==== Entries provided

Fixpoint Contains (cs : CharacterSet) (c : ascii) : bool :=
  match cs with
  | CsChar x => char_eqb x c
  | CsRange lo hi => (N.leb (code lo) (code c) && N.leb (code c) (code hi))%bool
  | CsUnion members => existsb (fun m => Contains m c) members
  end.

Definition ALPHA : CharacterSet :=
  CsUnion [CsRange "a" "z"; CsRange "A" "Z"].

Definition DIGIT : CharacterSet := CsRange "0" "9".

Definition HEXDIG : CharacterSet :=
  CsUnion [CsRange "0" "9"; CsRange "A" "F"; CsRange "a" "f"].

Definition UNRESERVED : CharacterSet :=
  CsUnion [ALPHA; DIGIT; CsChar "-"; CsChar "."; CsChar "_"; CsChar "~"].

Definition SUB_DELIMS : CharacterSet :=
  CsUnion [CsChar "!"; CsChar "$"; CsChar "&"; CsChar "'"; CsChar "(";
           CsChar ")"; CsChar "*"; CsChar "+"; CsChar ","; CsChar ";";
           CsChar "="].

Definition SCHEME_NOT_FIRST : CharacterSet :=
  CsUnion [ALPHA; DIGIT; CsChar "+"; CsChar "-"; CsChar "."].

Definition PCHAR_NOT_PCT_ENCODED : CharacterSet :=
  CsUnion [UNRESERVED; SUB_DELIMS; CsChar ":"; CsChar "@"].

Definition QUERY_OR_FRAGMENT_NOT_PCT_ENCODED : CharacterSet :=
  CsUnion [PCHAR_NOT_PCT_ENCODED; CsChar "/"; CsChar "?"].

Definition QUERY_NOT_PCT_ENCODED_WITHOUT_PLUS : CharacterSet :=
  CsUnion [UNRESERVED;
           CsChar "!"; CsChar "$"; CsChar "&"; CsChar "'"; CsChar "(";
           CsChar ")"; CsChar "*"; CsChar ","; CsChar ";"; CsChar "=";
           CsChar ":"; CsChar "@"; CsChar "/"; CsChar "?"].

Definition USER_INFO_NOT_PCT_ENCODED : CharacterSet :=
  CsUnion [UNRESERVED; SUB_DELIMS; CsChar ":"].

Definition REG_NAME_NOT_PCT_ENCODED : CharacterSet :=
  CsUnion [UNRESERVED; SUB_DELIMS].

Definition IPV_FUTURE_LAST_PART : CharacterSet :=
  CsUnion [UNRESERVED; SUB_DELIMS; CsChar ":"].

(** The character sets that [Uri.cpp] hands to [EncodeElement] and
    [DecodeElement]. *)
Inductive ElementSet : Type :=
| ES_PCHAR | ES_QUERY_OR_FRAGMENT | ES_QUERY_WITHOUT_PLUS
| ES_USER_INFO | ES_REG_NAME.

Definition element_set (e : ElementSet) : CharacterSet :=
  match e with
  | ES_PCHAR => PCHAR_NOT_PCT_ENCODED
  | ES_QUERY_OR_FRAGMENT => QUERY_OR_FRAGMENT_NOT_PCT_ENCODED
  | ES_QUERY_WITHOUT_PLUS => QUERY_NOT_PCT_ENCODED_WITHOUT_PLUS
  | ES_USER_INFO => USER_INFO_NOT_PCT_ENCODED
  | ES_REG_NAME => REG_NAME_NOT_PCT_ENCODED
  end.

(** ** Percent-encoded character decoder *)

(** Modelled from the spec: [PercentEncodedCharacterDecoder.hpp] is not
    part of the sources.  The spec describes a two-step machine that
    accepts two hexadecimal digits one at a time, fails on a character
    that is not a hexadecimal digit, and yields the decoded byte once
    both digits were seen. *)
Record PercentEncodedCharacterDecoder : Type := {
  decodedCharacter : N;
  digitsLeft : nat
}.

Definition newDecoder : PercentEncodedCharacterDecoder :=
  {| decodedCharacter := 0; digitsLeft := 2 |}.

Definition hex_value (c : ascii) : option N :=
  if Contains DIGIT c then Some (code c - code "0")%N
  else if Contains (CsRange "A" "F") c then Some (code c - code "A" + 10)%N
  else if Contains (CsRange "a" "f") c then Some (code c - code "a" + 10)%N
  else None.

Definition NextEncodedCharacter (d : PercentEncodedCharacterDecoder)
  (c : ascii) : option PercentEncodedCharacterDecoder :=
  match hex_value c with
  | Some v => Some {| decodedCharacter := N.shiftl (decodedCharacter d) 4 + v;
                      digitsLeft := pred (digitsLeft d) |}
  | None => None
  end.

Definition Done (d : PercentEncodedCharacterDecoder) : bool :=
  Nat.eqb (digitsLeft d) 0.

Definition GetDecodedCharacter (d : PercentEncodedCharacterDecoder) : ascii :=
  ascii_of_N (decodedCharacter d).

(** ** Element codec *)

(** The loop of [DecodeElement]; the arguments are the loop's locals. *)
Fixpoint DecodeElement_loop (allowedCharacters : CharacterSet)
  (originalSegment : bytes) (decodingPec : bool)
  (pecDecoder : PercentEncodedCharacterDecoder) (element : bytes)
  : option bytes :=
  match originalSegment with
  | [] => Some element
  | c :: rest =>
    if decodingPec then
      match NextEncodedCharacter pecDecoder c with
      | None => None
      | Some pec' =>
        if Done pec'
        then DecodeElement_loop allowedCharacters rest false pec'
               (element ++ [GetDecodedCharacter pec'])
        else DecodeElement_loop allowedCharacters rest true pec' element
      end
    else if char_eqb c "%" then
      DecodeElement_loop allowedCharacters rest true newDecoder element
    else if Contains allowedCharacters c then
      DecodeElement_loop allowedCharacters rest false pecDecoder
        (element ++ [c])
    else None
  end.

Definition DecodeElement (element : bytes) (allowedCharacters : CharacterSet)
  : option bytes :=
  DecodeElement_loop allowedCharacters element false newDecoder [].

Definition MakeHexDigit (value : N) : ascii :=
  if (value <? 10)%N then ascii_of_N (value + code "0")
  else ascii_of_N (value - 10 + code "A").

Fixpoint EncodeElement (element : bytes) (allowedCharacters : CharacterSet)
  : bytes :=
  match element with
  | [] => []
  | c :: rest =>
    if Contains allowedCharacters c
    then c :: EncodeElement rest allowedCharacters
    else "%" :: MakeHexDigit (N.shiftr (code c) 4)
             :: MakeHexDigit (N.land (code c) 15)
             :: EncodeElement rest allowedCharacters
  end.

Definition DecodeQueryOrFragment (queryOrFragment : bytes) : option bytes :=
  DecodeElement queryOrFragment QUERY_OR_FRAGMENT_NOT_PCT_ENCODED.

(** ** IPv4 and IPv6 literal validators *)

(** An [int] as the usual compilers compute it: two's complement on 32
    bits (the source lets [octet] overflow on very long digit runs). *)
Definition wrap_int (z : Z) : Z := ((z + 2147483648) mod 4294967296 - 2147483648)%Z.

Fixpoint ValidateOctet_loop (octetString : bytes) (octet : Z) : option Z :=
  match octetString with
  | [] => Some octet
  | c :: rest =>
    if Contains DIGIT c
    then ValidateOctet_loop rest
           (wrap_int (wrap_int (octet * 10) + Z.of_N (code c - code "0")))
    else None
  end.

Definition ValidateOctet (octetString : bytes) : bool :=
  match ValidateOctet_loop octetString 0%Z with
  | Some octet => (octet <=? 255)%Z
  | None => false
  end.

========
==== Entries provided

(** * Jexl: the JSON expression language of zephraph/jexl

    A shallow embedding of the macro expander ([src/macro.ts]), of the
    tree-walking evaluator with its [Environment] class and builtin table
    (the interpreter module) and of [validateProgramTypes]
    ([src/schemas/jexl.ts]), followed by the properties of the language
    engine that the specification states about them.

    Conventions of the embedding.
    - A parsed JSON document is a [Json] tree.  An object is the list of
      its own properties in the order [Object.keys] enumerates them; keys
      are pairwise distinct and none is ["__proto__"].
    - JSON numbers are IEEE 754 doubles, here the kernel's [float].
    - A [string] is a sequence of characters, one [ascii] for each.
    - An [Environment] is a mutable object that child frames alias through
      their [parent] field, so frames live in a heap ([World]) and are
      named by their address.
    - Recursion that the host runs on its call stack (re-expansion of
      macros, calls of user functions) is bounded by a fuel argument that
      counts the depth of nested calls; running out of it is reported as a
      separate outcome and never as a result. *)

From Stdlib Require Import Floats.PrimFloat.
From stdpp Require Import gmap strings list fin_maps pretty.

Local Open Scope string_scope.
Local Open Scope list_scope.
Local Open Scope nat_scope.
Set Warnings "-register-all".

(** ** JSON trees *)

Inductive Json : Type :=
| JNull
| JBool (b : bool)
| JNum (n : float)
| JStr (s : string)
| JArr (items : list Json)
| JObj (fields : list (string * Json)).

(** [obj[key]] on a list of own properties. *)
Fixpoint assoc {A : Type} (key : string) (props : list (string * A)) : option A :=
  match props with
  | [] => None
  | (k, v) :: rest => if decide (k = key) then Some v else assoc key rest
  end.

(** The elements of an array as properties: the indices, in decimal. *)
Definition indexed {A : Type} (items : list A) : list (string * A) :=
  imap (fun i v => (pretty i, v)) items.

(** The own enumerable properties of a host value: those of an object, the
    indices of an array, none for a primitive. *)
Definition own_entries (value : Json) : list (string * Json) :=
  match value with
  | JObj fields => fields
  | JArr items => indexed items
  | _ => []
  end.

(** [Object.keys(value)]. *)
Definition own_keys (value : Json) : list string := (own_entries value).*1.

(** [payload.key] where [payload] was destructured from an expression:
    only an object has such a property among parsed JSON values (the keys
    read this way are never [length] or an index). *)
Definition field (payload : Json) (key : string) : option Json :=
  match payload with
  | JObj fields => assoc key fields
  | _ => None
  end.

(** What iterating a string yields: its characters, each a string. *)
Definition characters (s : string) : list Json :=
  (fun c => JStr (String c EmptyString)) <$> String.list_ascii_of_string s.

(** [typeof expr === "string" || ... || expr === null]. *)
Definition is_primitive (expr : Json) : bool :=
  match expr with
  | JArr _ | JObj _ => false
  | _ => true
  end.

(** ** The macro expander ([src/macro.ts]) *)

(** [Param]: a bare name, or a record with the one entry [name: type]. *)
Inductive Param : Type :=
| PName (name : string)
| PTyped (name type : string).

========
==== Entries provided

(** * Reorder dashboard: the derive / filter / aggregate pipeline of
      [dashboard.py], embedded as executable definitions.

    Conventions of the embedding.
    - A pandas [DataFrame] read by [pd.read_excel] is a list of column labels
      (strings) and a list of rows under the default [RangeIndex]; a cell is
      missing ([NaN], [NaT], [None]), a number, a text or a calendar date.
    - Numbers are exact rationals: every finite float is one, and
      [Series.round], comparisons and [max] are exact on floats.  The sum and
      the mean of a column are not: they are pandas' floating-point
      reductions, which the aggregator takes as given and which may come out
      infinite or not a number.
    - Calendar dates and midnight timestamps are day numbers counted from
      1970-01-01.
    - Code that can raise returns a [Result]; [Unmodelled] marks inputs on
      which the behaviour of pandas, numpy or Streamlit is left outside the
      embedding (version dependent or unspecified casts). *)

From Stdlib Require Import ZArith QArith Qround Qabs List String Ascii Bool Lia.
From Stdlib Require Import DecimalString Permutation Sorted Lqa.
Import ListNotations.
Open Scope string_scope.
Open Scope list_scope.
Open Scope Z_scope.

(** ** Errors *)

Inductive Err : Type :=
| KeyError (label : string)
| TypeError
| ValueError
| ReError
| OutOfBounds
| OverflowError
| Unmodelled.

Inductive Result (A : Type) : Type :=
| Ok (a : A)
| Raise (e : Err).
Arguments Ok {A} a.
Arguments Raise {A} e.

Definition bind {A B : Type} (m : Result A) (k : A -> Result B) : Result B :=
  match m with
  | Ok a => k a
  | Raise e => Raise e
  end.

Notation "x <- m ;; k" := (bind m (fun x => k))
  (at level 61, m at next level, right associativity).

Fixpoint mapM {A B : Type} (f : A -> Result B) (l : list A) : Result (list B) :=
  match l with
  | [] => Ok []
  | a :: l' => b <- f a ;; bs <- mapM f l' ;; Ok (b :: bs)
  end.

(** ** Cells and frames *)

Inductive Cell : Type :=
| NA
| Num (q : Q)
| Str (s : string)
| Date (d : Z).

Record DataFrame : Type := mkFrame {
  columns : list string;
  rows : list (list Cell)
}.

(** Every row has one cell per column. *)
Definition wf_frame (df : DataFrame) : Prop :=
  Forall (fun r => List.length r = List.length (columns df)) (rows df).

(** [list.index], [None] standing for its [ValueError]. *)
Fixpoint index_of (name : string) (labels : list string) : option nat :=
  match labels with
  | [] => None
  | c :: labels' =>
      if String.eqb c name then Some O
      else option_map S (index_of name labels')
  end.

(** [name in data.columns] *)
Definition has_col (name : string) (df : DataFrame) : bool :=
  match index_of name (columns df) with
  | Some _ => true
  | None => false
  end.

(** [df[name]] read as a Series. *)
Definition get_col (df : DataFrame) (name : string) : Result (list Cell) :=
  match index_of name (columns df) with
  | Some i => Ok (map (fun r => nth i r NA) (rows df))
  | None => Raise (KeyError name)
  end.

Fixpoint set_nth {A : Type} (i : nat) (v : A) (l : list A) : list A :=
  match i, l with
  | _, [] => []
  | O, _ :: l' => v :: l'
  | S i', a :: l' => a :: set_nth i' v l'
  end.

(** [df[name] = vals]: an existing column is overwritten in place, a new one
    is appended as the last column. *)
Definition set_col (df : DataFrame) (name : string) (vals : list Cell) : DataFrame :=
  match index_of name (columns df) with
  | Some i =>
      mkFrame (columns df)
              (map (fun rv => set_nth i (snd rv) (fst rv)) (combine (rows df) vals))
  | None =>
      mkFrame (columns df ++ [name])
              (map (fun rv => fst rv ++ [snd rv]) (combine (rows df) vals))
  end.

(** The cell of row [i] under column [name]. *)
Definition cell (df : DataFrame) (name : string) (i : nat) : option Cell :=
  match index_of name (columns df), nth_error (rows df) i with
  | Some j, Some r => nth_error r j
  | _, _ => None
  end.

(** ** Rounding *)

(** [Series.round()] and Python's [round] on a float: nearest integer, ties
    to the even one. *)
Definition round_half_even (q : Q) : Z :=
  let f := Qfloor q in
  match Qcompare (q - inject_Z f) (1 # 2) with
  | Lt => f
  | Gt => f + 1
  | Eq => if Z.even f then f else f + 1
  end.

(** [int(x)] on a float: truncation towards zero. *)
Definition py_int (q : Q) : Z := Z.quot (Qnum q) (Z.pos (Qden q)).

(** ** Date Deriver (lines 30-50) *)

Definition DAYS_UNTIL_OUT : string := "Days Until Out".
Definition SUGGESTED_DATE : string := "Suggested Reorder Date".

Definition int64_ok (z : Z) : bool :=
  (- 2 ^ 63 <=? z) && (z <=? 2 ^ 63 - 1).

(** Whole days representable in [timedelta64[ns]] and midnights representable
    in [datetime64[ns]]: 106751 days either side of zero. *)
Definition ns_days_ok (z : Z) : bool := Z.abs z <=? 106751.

========

> _Exercise_
Above are the records; print exactly the lines from the line with "Nat.eqb (digitsLeft d) 0." to the line with "else if Contains allowedCharacters c then", including both, and nothing else.

> _Output for this exercise_
  Nat.eqb (digitsLeft d) 0.

Definition GetDecodedCharacter (d : PercentEncodedCharacterDecoder) : ascii :=
  ascii_of_N (decodedCharacter d).

(** ** Element codec *)

(** The loop of [DecodeElement]; the arguments are the loop's locals. *)
Fixpoint DecodeElement_loop (allowedCharacters : CharacterSet)
  (originalSegment : bytes) (decodingPec : bool)
  (pecDecoder : PercentEncodedCharacterDecoder) (element : bytes)
  : option bytes :=
  match originalSegment with
  | [] => Some element
  | c :: rest =>
    if decodingPec then
      match NextEncodedCharacter pecDecoder c with
      | None => None
      | Some pec' =>
        if Done pec'
        then DecodeElement_loop allowedCharacters rest false pec'
               (element ++ [GetDecodedCharacter pec'])
        else DecodeElement_loop allowedCharacters rest true pec' element
      end
    else if char_eqb c "%" then
      DecodeElement_loop allowedCharacters rest true newDecoder element
    else if Contains allowedCharacters c then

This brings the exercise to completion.